Роль индометацина в случаях сложного переноса эмбрионов в циклах интрацитоплазматической инъекции сперматозоидов
Обзор исследования
Статус
Условия
Вмешательство/лечение
Подробное описание
Это проспективное рандомизированное исследование, в котором приняли участие 200 женщин, перенесших ИКСИ (интрацитоплазматическая инъекция сперматозоидов) и отвечающих критериям включения (сложный имитационный перенос эмбриона в день забора яйцеклетки, возраст женщин 20–38 лет, ранний фолликулярный ФСГ ≤10 МЕ/л, Трубное, мужское бесплодие, невыясненные факторы бесплодия.) будут завербованы.
Все пациенты будут получать длительный протокол стимуляции; подавление будет достигаться введением трипторелина 0,1 мг (декапептил 0,1 мг, Ферринг, Мальмё, Швеция) подкожно ежедневно с 21-го дня цикла, предшествующего циклу стимуляции, до дня введения ХГЧ. ,вниз регуляцию проверяют на 2-й день цикла стимуляции, проверяя E2 в сыворотке ~ 50 пг/мл, толщину эндометрия ~ 5 мм и состояние покоя обоих яичников.
Когда достигнута даунрегуляция, начинают стимуляцию с помощью hmG (Меногон, ferring Pharmaceuticals, Германия) 225 МЕ ежедневно внутримышечно. Серийное трансвагинальное УЗИ для оценки роста фолликулов и сыворотки E2 проводят, начиная с 6-го дня цикла и далее, с корректировками. дозы гонадотропина и частоты мониторинга в зависимости от реакции пациента.
Как только 3 или более ведущих фолликула достигнут ≥18 мм ХГЧ, будет введено 10000 МЕ (Прегнил; NV Organon) внутримышечно.
Сбор яйцеклеток будет проводиться через 34-36 часов после введения ХГЧ под ультразвуковым контролем под общей анестезией. После этого ложный перенос эмбрионов будет выполнен с использованием катетера для переноса эмбрионов Labotec, и у женщин с любой степенью сложности в соответствии с Tomas et al. Критерии 2002 года будут набраны в исследовании и случайным образом разделены на две группы в соответствии с компьютерными случайными картами; группа A (n = 100): будет получать индометацин 100 мг ректально (KAHIRA PHARMA & CHEM, IND, CO.CAIRO-EGYPT) 1- За 2 часа до переноса эмбрионов группа Б (n=100) не будет получать никаких лекарств перед переносом эмбрионов.

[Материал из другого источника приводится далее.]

Definition of_type (ty : FieldType) (keys : list string) : list (string * FieldType) := map (fun k => (k, ty)) keys.
Definition SHARE_FIELDS : list (string * FieldType) :=
  of_type TStr ["name"; "host_path"; "pseudo_path"; "export_path"; "security"; "squash"; "cache_profile";
                "read_access_policy"; "container_path"; "source_path"; "umask"]
  ++ of_type TBool ["rw"; "enable_acl"; "manage_gids"; "navahi_insecure"]
  ++ of_type U64 ["pref_read"; "pref_write"; "manage_gids_expiration"] ++ of_type I32 ["attr_expiration_secs"].
(** [export_path] is another name of [pseudo_path]; both at once is an error. *)
Definition share_of_table (t : Table) : option Share :=
  if typed SHARE_FIELDS t && negb (is_some (t !! "pseudo_path") && is_some (t !! "export_path")) then
    name ← get_str t "name"; host ← get_str t "host_path"; cp ← get_str t "container_path";
    Some {|
      sh_name := name; sh_host_path := host;
      sh_pseudo_path := match get_str t "pseudo_path" with Some p => Some p | None => get_str t "export_path" end;
      sh_security := get_str t "security"; sh_rw := get_bool t "rw"; sh_squash := get_str t "squash";
      sh_cache_profile := get_str t "cache_profile"; sh_pref_read := get_int t "pref_read";
      sh_pref_write := get_int t "pref_write"; sh_enable_acl := get_bool t "enable_acl";
      sh_manage_gids := get_bool t "manage_gids"; sh_read_access_policy := get_str t "read_access_policy";
      sh_manage_gids_expiration := get_int t "manage_gids_expiration"; sh_container_path := cp;
      sh_source_path := get_str t "source_path"; sh_attr_expiration_secs := get_int t "attr_expiration_secs";
      sh_navahi_insecure := get_bool t "navahi_insecure"; sh_umask := get_str t "umask" |}
  else None.
Definition SSSD_FIELDS : list (string * FieldType) :=
  of_type TStr ["ldap_default_bind_dn"; "ldap_default_authtok"; "ldap_user_search_base"; "ldap_group_search_base";
                "ldap_search_base"; "ldap_tls_reqcert"; "ldap_tls_cacert"; "ldap_user_object_class";
                "ldap_group_object_class"; "ldap_user_name"; "ldap_user_uid_number"; "ldap_user_gid_number";
                "ldap_user_home_directory"; "ldap_user_shell"; "ldap_user_fullname"; "ldap_group_name";
                "ldap_group_gid_number"; "ldap_group_member"; "domain"; "auth_provider"; "chpass_provider";
                "ldap_schema"; "access_provider"; "krb5_server"; "krb5_kpasswd"; "ldap_user_principal_name"]
  ++ of_type TBool ["ldap_id_use_start_tls"; "enumerate"; "kllldap_ignored_attributes"; "ldap_id_mapping";
                    "ldap_auth_disable_tls_never_use_in_production"; "use_fully_qualified_names"; "krb5_validate";
                    "krb5_store_password_if_offline"]
  ++ of_type U16 ["port"] ++ of_type U32 ["entry_cache_timeout"; "entry_negative_timeout"].
Definition sssd_of_table (t : Table) : SssdSection := {|
  ss_ldap_default_bind_dn := default "" (get_str t "ldap_default_bind_dn");
  ss_ldap_default_authtok := default "" (get_str t "ldap_default_authtok");
  ss_port := get_int t "port";
  ss_ldap_user_search_base := get_str t "ldap_user_search_base";
  ss_ldap_group_search_base := get_str t "ldap_group_search_base";
  ss_ldap_search_base := get_str t "ldap_search_base";
  ss_ldap_tls_reqcert := get_str t "ldap_tls_reqcert";
  ss_ldap_tls_cacert := get_str t "ldap_tls_cacert";
  ss_ldap_id_use_start_tls := get_bool t "ldap_id_use_start_tls";
  ss_enumerate := get_bool t "enumerate";
  ss_ldap_user_object_class := get_str t "ldap_user_object_class";
  ss_ldap_group_object_class := get_str t "ldap_group_object_class";
  ss_ldap_user_name := get_str t "ldap_user_name";
  ss_ldap_user_uid_number := get_str t "ldap_user_uid_number";
  ss_ldap_user_gid_number := get_str t "ldap_user_gid_number";
  ss_ldap_user_home_directory := get_str t "ldap_user_home_directory";
  ss_ldap_user_shell := get_str t "ldap_user_shell";
  ss_ldap_user_fullname := get_str t "ldap_user_fullname";
  ss_ldap_group_name := get_str t "ldap_group_name";
  ss_ldap_group_gid_number := get_str t "ldap_group_gid_number";
  ss_ldap_group_member := get_str t "ldap_group_member";
  ss_domain := get_str t "domain";
  ss_kllldap_ignored_attributes := get_bool t "kllldap_ignored_attributes";
  ss_auth_provider := get_str t "auth_provider";
  ss_chpass_provider := get_str t "chpass_provider";
  ss_ldap_schema := get_str t "ldap_schema";
  ss_ldap_id_mapping := get_bool t "ldap_id_mapping";
  ss_ldap_auth_disable_tls := get_bool t "ldap_auth_disable_tls_never_use_in_production";
  ss_access_provider := get_str t "access_provider";
  ss_use_fully_qualified_names := get_bool t "use_fully_qualified_names";
  ss_krb5_server := get_str t "krb5_server";
  ss_krb5_kpasswd := get_str t "krb5_kpasswd";
  ss_krb5_validate := get_bool t "krb5_validate";
  ss_krb5_store_password_if_offline := get_bool t "krb5_store_password_if_offline";
  ss_ldap_user_principal_name := get_str t "ldap_user_principal_name";
  ss_entry_cache_timeout := get_int t "entry_cache_timeout";
  ss_entry_negative_timeout := get_int t "entry_negative_timeout" |}.
Definition GANESHA_FIELDS : list (string * FieldType) :=
  of_type TStr ["default_security"; "post_generate_hook"; "root_kerberos_principals"]
  ++ of_type TStrs ["warm_principals"]
  ++ of_type TBool ["enable_rpc_cred_fallback"; "getattrs_in_complete_read"; "malloc_trim"]
  ++ of_type U32 ["idmapped_validity_secs"; "negative_cache_validity_secs"; "max_uid_to_group_reqs";
                  "readdir_res_size"; "readdir_max_count"; "malloc_trim_min_threshold_mb"]
  ++ of_type U64 ["manage_gids_expiration_secs"] ++ of_type I32 ["attr_expiration_secs"].
Definition ganesha_of_table (t : Table) : GaneshaSection := {|
  ga_default_security := default "krb5p" (get_str t "default_security");
  ga_post_generate_hook := get_str t "post_generate_hook";
  ga_warm_principals := default [] (get_strs t "warm_principals");
  ga_enable_rpc_cred_fallback := get_bool t "enable_rpc_cred_fallback";
  ga_idmapped_validity_secs := get_int t "idmapped_validity_secs";
  ga_root_kerberos_principals := get_str t "root_kerberos_principals";
  ga_manage_gids_expiration_secs := get_int t "manage_gids_expiration_secs";
  ga_negative_cache_validity_secs := get_int t "negative_cache_validity_secs";
  ga_max_uid_to_group_reqs := get_int t "max_uid_to_group_reqs";
  ga_readdir_res_size := get_int t "readdir_res_size";
  ga_readdir_max_count := get_int t "readdir_max_count";
  ga_getattrs_in_complete_read := get_bool t "getattrs_in_complete_read";
  ga_malloc_trim := get_bool t "malloc_trim";
  ga_malloc_trim_min_threshold_mb := get_int t "malloc_trim_min_threshold_mb";
  ga_attr_expiration_secs := get_int t "attr_expiration_secs" |}.
(** [GaneshaSection::default()], used when there is no such section. *)
Definition default_ganesha : GaneshaSection :=
  {| ga_default_security := ""; ga_post_generate_hook := None; ga_warm_principals := [];
     ga_enable_rpc_cred_fallback := None; ga_idmapped_validity_secs := None; ga_root_kerberos_principals := None;
     ga_manage_gids_expiration_secs := None; ga_negative_cache_validity_secs := None;
     ga_max_uid_to_group_reqs := None; ga_readdir_res_size := None; ga_readdir_max_count := None;
     ga_getattrs_in_complete_read := None; ga_malloc_trim := None; ga_malloc_trim_min_threshold_mb := None;
     ga_attr_expiration_secs := None |}.
Definition WEBUI_FIELDS : list (string * FieldType) :=
  of_type TBool ["tls"] ++ of_type TStr ["tls_cert"; "tls_key"] ++ of_type U16 ["session_timeout_minutes"].
Definition webui_of_table (t : Table) : WebuiSection := {|
  wu_tls := get_bool t "tls"; wu_tls_cert := get_str t "tls_cert"; wu_tls_key := get_str t "tls_key";
  wu_session_timeout_minutes := get_int t "session_timeout_minutes" |}.
Definition PROBE_FIELDS : list (string * FieldType) := of_type TStr ["user_principal"; "client_host"].
Definition probe_of_table (t : Table) : ProbeSection := {|
  pb_user_principal := get_str t "user_principal"; pb_client_host := get_str t "client_host" |}.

Перенос 2 эмбрионов будет выполнен по той же методике в литотомическом положении с полным мочевым пузырем под контролем УЗИ через 2-3 дня после взятия яйцеклетки в зависимости от количества и качества имеющихся эмбрионов с использованием катетера Labotec (Labotec, Геттинген, Германия).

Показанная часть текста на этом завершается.